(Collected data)
┄┄┄┄┄┄

(** * ha_inventory: the persisted inventory store

    A shallow embedding of [custom_components/ha_inventory/inventory.py]
    (class [InventoryStore] and its dataclasses) and of the service handlers
    of [custom_components/ha_inventory/__init__.py].

    Conventions.
    - Python values that travel through keyword bundles, dataclass fields and
      the persisted document are terms of [value]; no such value is mutated
      in place, so the copies [asdict] makes are the values themselves.
    - An [Item] lives in the store's dictionary and is changed in place
      there: a method that changes the object it has looked up puts it
      back under its key, also when an exception interrupts it half-way
      (the loop of [async_update_item]).
    - A Python [dict] with [str] keys is an insertion-ordered association
      list ([Dict.t]); a well-formed one has no repeated key ([Dict.wf]).
    - [str] is [string] (the UTF-8 bytes); the two path separators are
      single bytes that occur in no multi-byte sequence, so replacing them
      bytewise is replacing them characterwise.
    - The [Store] gives back on load the document last saved; how it
      encodes it on disk is its own business.
    - Everything the host decides (uuids, the clock, the MIME table, the
      file system's and the network's answers) is read from a [Host]; each
      read advances the world's [tick].
    - An [Item] object has the attributes the dataclass declares as fields
      and those every such object carries besides ([__dict__], [__class__],
      the methods of [object] and of the dataclass machinery: the host's
      Python decides which names).  [hasattr] holds for both.  Of the
      latter, [__class__] takes a class only, so assigning a plain value to
      it is a [TypeError]; an assignment to another one, like a key that is
      not a [str] put into a [Dict[str, ...]], is where the model stops:
      such a run ends as [Unmodelled].
    - The [attachments] of an [Item] are a list of [Attachment] objects.
      Of the plain values only the empty list is such a list: assigning it
      empties the attachments, assigning another value is not followed.
*)

From Stdlib Require Import List String Ascii ZArith Bool Lia.
From Stdlib.Strings Require Import Byte.
Import ListNotations.
Local Open Scope list_scope.
Local Open Scope string_scope.

Set Implicit Arguments.

(** ** Python values *)

#[warnings="-register-all"]
Inductive value : Type :=
| VNone
| VBool (b : bool)
| VInt (n : Z)
| VFloat (bits : Z)            (* the binary64 pattern, 0 <= bits < 2^64 *)
| VStr (s : string)
| VList (l : list value)
| VDict (d : list (string * value)).

(** [bool(v)], as [or] and [not] use it. *)
Definition truthy (v : value) : bool :=
  match v with
  | VNone => false
  | VBool b => b
  | VInt n => negb (n =? 0)%Z
  | VFloat bits => negb (bits mod 2 ^ 63 =? 0)%Z
  | VStr s => negb (s =? "")
  | VList l => match l with [] => false | _ :: _ => true end
  | VDict d => match d with [] => false | _ :: _ => true end
  end.

(** [1.0] as a binary64 pattern. *)
Definition float_one : Z := 0x3FF0000000000000%Z.

Inductive exn : Type :=
| ValueError | TypeError | KeyError | AttributeError | OSError | ClientError.

(** ** Insertion-ordered dictionaries with [str] keys *)

Module Dict.
Section Dict.
Variable V : Type.

Definition t := list (string * V).

Definition empty : t := [].

(** [d.get(k)] *)
Fixpoint get (k : string) (d : t) : option V :=
  match d with
  | [] => None
  | (k', v) :: d' => if k =? k' then Some v else get k d'
  end.

(** [k in d] *)
Definition mem (k : string) (d : t) : bool :=
  match get k d with Some _ => true | None => false end.

(** [d[k] = v]: an existing key keeps its place, a new one goes last. *)
Fixpoint set (k : string) (v : V) (d : t) : t :=
  match d with
  | [] => [(k, v)]
  | (k', v') :: d' => if k =? k' then (k', v) :: d' else (k', v') :: set k v d'
  end.

(** [d.pop(k, None)], the dictionary that is left. *)
Fixpoint pop (k : string) (d : t) : t :=
  match d with
  | [] => []
  | (k', v') :: d' => if k =? k' then d' else (k', v') :: pop k d'
  end.

Definition keys (d : t) : list string := map fst d.
Definition values (d : t) : list V := map snd d.

(** No key occurs twice. *)
Definition wf (d : t) : Prop := NoDup (keys d).

Fixpoint wfb (d : t) : bool :=
  match d with
  | [] => true
  | (k, _) :: d' => negb (mem k d') && wfb d'
  end.
End Dict.
End Dict.

Arguments Dict.empty {V}.

(** ** The dataclasses *)

Module Attachment.
Record t : Type := mk {
  id : value;
  category : value;
  name : value;
  content_type : value;
  path : value;
  uploaded_at : value
}.

Definition fields : list string :=
  ["id"; "category"; "name"; "content_type"; "path"; "uploaded_at"].

(** [asdict(a)] *)
Definition asdict (a : t) : Dict.t value :=
  [("id", id a); ("category", category a); ("name", name a);
   ("content_type", content_type a); ("path", path a);
   ("uploaded_at", uploaded_at a)].
End Attachment.

Module Item.
Record t : Type := mk {
  id : value;
  name : value;
  description : value;
  area_id : value;
  zone_entity_id : value;
  ha_label_ids : value;
  category_id : value;
  quantity : value;
  unit : value;
  purchase_date : value;
  purchase_price : value;
  purchase_currency : value;
  warranty_expires_at : value;
  serial_number : value;
  model_number : value;
  asset_tag : value;
  condition : value;
  archived : value;
  parent_item_id : value;
  custom_fields : value;
  attachments : list Attachment.t;
  notes : value;
  created_at : value;
  updated_at : value
}.

Definition fields : list string :=
  ["id"; "name"; "description"; "area_id"; "zone_entity_id"; "ha_label_ids";
   "category_id"; "quantity"; "unit"; "purchase_date"; "purchase_price";
   "purchase_currency"; "warranty_expires_at"; "serial_number";
   "model_number"; "asset_tag"; "condition"; "archived"; "parent_item_id";
   "custom_fields"; "attachments"; "notes"; "created_at"; "updated_at"].

(** Is [key] the name of a field. *)
Definition is_field (key : string) : bool := existsb (String.eqb key) fields.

┄┄┄┄┄┄

* What you should do *
There is a line with "Inductive value : Type" and a line with "(** [d.get(k)] *)" above. Copy exactly those two lines and all lines between them, with nothing else.

* Output below *
Inductive value : Type :=
| VNone
| VBool (b : bool)
| VInt (n : Z)
| VFloat (bits : Z)            (* the binary64 pattern, 0 <= bits < 2^64 *)
| VStr (s : string)
| VList (l : list value)
| VDict (d : list (string * value)).

(** [bool(v)], as [or] and [not] use it. *)
Definition truthy (v : value) : bool :=
  match v with
  | VNone => false
  | VBool b => b
  | VInt n => negb (n =? 0)%Z
  | VFloat bits => negb (bits mod 2 ^ 63 =? 0)%Z
  | VStr s => negb (s =? "")
  | VList l => match l with [] => false | _ :: _ => true end
  | VDict d => match d with [] => false | _ :: _ => true end
  end.

(** [1.0] as a binary64 pattern. *)
Definition float_one : Z := 0x3FF0000000000000%Z.

Inductive exn : Type :=
| ValueError | TypeError | KeyError | AttributeError | OSError | ClientError.

(** ** Insertion-ordered dictionaries with [str] keys *)

Module Dict.
Section Dict.
Variable V : Type.

Definition t := list (string * V).

Definition empty : t := [].

(** [d.get(k)] *)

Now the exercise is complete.